If you are in any doubt about the contents of this Announcement or the action you should take, you are
recommended to seek your own independent financial advice immediately from your stockbroker, bank
manager, solicitor, accountant or independent financial adviser duly authorised under the Financial Services
and Markets Act 2000 (as amended) if you are resident in the United Kingdom or, if not, from another
appropriately authorised independent financial adviser.

Overseas Shareholders

The information contained in this Announcement constitutes factual advice as contemplated in section 1(3)(a)
of the South African Financial Advisory and Intermediary Services Act, 37 of 2002, as amended ("FAIS Act")
and should not be construed as express or implied advice (as that term is used in the FAIS Act and/or the
South African Financial Markets Act, 19 of 2012, as amended) that any particular transaction in respect of the
Combination, is appropriate to the particular investment objectives, financial situations or needs of a
shareholder, and nothing in this Announcement should be construed as constituting the canvassing for, or
marketing or advertising of, financial services in South Africa.

Nothing in this Announcement should be viewed, or construed, as "advice", as that term is used in the South
African Financial Markets Act, 19 of 2012, as amended.

Neither this Announcement, nor the New PHP Shares, the Original Combined Circular and Prospectus, the
Supplementary Prospectuses, the Original Offer Document, the Revised Offer Document, the Second Form of
Acceptance or any other offering document has been approved or disapproved by the SEC, any state
securities commission in the United States or any other U.S. regulatory authority, nor have such authorities
passed upon or determined the adequacy or accuracy of the information contained in any of those documents
or passed upon or endorsed the merits of the Combination. Any representation to the contrary is a criminal
offence in the United States.

It may be difficult for Assura Shareholders in the United States to enforce their rights and any claims they may
have arising under the U.S. federal securities laws in connection with the Combination, since PHP and Assura
are located in countries other than the United States, and all or some of their officers and directors may be
residents of countries other than the United States. U.S. holders of shares in PHP or Assura may not be able
to sue PHP, Assura or their respective officers or directors in a non-U.S. court for violations of U.S. securities
laws. Further, it may be difficult to compel PHP, Assura and their respective affiliates to subject themselves to
the jurisdiction or judgment of a U.S. court.

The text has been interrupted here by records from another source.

(** The producer, and whether it was one that was given up. *)
Definition recycle_or_create_producer (explicit : bool) (q : queue) : result (queue * option nat * bool) :=
  found ← find_inactive (turns q) (producerListTail q) explicit q;
  match found with
  | Some i => Ok (set_inactive q i false, Some i, true)
  | None =>
      '(e, o) ← sub_create explicit (env q);
      Ok (add_producer o (set_env q e), false)
  end.

(** ** Tokens *)

(** [ProducerToken::ProducerToken] of the token at [this]: the pointer to its producer,
    null if none could be allocated. *)
Definition ProducerToken (this : nat) (q : queue) : result (queue * option nat) :=
  '(q, producer, _) ← recycle_or_create_producer true q;
  Ok (match producer with Some i => set_token q i (Some this) | None => q end, producer).

(** [~ProducerToken] *)
Definition destroy_token (producer : option nat) (q : queue) : result queue :=
  match producer with
  | None => Ok q
  | Some i => _ ← get q i; Ok (set_inactive (set_token q i None) i true)
  end.

Record consumer := Consumer {
  initialOffset : Z;
  lastKnownGlobalOffset : Z;
  itemsConsumedFromCurrent : Z;
  currentProducer : option nat;
  desiredProducer : option nat
}.

(** [ConsumerToken::ConsumerToken] *)
Definition ConsumerToken (q : queue) : queue * consumer :=
  (Queue (env q) (producers q) (producerListTail q) (producerCount q)
     (u32 (nextExplicitConsumerId q + 1)) (globalExplicitConsumerOffset q),
   Consumer (nextExplicitConsumerId q) (u32 (-1)) 0 None None).

Definition set_consumed (t : consumer) (n : Z) : consumer :=
  Consumer (initialOffset t) (lastKnownGlobalOffset t) n (currentProducer t) (desiredProducer t).
Definition set_current (t : consumer) (i : nat) (n : Z) : consumer :=
  Consumer (initialOffset t) (lastKnownGlobalOffset t) n (Some i) (desiredProducer t).

(** ** Enqueueing *)

Definition enqueue_to (canAlloc throws : bool) (x : T) (i : nat) (q : queue) : result (queue * enqueued) :=
  n ← get q i;
  '(e, p, r) ← sub_enqueue canAlloc throws x (env q) (sub n);
  Ok (store q e i p, r).
Definition enqueue_bulk_to (canAlloc : bool) (xs : list T) (throws : list bool) (i : nat) (q : queue) :
    result (queue * enqueued) :=
  n ← get q i;
  '(e, p, r) ← sub_enqueue_bulk canAlloc xs throws (env q) (sub n);
  Ok (store q e i p, r).

(** [inner_enqueue] and [inner_enqueue_bulk] with a token. *)
Definition inner_enqueue (canAlloc throws : bool) (token : option nat) (x : T) (q : queue) :
    result (queue * enqueued) :=
  match token with None => UB | Some i => enqueue_to canAlloc throws x i q end.
Definition inner_enqueue_bulk (canAlloc : bool) (token : option nat) (xs : list T) (throws : list bool) (q : queue) :
    result (queue * enqueued) :=
  match token with None => UB | Some i => enqueue_bulk_to canAlloc xs throws i q end.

The New PHP Shares have not been and will not be registered under the U.S. Securities Act or under the
securities laws of any state or other jurisdiction of the United States and may not be offered, taken up, sold,
resold, delivered, pledged, renounced, distributed or otherwise transferred, directly or indirectly, in or into the
United States or to, or for the account or benefit of, any U.S. Person except in transactions exempt from, or
not subject to, the registration requirements of the U.S. Securities Act and in compliance with any applicable
securities laws of any state or other jurisdiction of the United States.